Saved data entries:
________________________________________
Lemma sites_ok_recommendation b now config queues t r t' errors ok b' :
  sites_ok config (tr_sites t) -> apply_recommendation b now config queues t r = (t', errors, ok, b') ->
  sites_ok config (tr_sites t').
Proof.
  intros Hok. unfold apply_recommendation. destruct (tr_sites t !! rec_site r) as [s|] eqn:Hs; [|by intros [= <- <- <- <-]].
  pose proof (Hok _ _ Hs) as Hsok.
  assert (forall s', same_rates s s' -> sites_ok config (<[rec_site r := s']> (tr_sites t))) as Hput.
  { intros s' Hr. apply sites_ok_insert; [by eapply site_ok_same_rates|done]. }
  destruct (sg_sites config !! rec_site r) as [site_config|] eqn:Hsc; [|intros [= <- <- <- <-]; by apply Hput, same_rates_skipped].
  destruct (find_queue queues (rec_site r)) as [q|]; [|intros [= <- <- <- <-]; by apply Hput, same_rates_skipped].
  destruct (q_circuit_id q) as [circuit|].
  { unfold handle_circuit_queue_recommendation.
    destruct (circuit_fallback_call _ _ _ _ _ _) as [outcome b1].
    destruct (circuit_outcome _ _ _ _) as [[[[fallbacks label] error] cools] text]. intros [= <- <- <- <-]. apply Hput.
    destruct cools; [etrans; [apply same_rates_record_attempt|apply same_rates_enter_cooldown]|apply same_rates_record_attempt]. }
  destruct (dd_target_mbps _) as [new_rate|]; [|intros [= <- <- <- <-]; by apply Hput, same_rates_skipped].
  destruct (negb _) eqn:Hb; [intros [= <- <- <- <-]; by apply Hput, same_rates_skipped|].
  destruct (apply_batch _ _ _ _ _ _ _) as [[[]|error] b1]; [|intros [= <- <- <- <-]; by apply Hput, same_rates_record_attempt].
  unfold complete_successful_application. intros [= <- <- <- <-]. cbn [tr_sites].
  destruct Hsok as [Hc Hbounds]. rewrite Hsc in Hc. injection Hc as Hc.
  apply sites_ok_insert; [|done].
  eapply site_ok_same_rates; [etrans; [apply same_rates_record_attempt|apply same_rates_enter_cooldown]|].
  destruct (sg_dry_run config); [by split; [rewrite Hsc, Hc|]|]. split; [by rewrite Hsc, Hc|].
  intros d. unfold site_rate. rewrite lane_set_lane, config_set_lane. case_decide as Hd; [|apply Hbounds].
  cbn [lane_queue_mbps rated_lane]. rewrite Hd, <- Hc. lia.
Qed.
Lemma speed_command_new x k :
  unmoved -> speed_command x -> site_key x = Some k ->
  new_sites !! k = Some x /\ exists o, old !! k = Some o /\ is_Some (site_speeds_changed o x).
Proof.
  intros Hun (h & o & c & Ho & Hc & Hs) Hk. destruct (Hun h o Ho) as (c' & Hc' & Hst).
  assert (c' = c) as -> by congruence.
  pose proof (site_speeds_changed_new h o c (Hkeys _ _ Ho) (batch_sites_keys _ _ Hc) Hst x Hs) as ->.
  assert (h = k) as -> by (pose proof (batch_sites_keys _ _ Hc); congruence). eauto.
Qed.

Lemma apply_speed_changes changes h o c :
  unmoved -> (forall cmd, cmd ∈ changes <-> speed_command cmd) -> old !! h = Some o -> new_sites !! h = Some c ->
  insert_all site_key (fun cmd => cmd) changes old !! h
  = Some (match site_speeds_changed o c with Some _ => c | None => o end).
Proof.
  intros Hun Hch Ho Hc. apply lookup_insert_all.
  { intros x y Hx%Hch Hy%Hch Hkx Hky. destruct (speed_command_new x h Hun Hx Hkx) as [Hnx _].
    destruct (speed_command_new y h Hun Hy Hky) as [Hny _]. congruence. }
  destruct (site_speeds_changed o c) as [x|] eqn:Hs.
  - left. assert (x = c) as ->.
    { destruct (Hun h o Ho) as (c' & Hc' & Hst). assert (c' = c) as -> by congruence.
      by apply (site_speeds_changed_new h o c (Hkeys _ _ Ho) (batch_sites_keys _ _ Hc) Hst). }
    exists c. split_and!; [apply Hch; by exists h, o, c|by eapply batch_sites_keys|done].
  - right. split; [|done]. intros x Hx%Hch Hk. destruct (speed_command_new x h Hun Hx Hk) as (Hn & o' & Ho' & [y Hy]).
    congruence.
Qed.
________________________________________
WHAT IS REQUIRED: Up to and including the line with "intros s' Hr.", print every line of the records from the start.

ANSWER SECTION:
Lemma sites_ok_recommendation b now config queues t r t' errors ok b' :
  sites_ok config (tr_sites t) -> apply_recommendation b now config queues t r = (t', errors, ok, b') ->
  sites_ok config (tr_sites t').
Proof.
  intros Hok. unfold apply_recommendation. destruct (tr_sites t !! rec_site r) as [s|] eqn:Hs; [|by intros [= <- <- <- <-]].
  pose proof (Hok _ _ Hs) as Hsok.
  assert (forall s', same_rates s s' -> sites_ok config (<[rec_site r := s']> (tr_sites t))) as Hput.
  { intros s' Hr. apply sites_ok_insert; [by eapply site_ok_same_rates|done]. }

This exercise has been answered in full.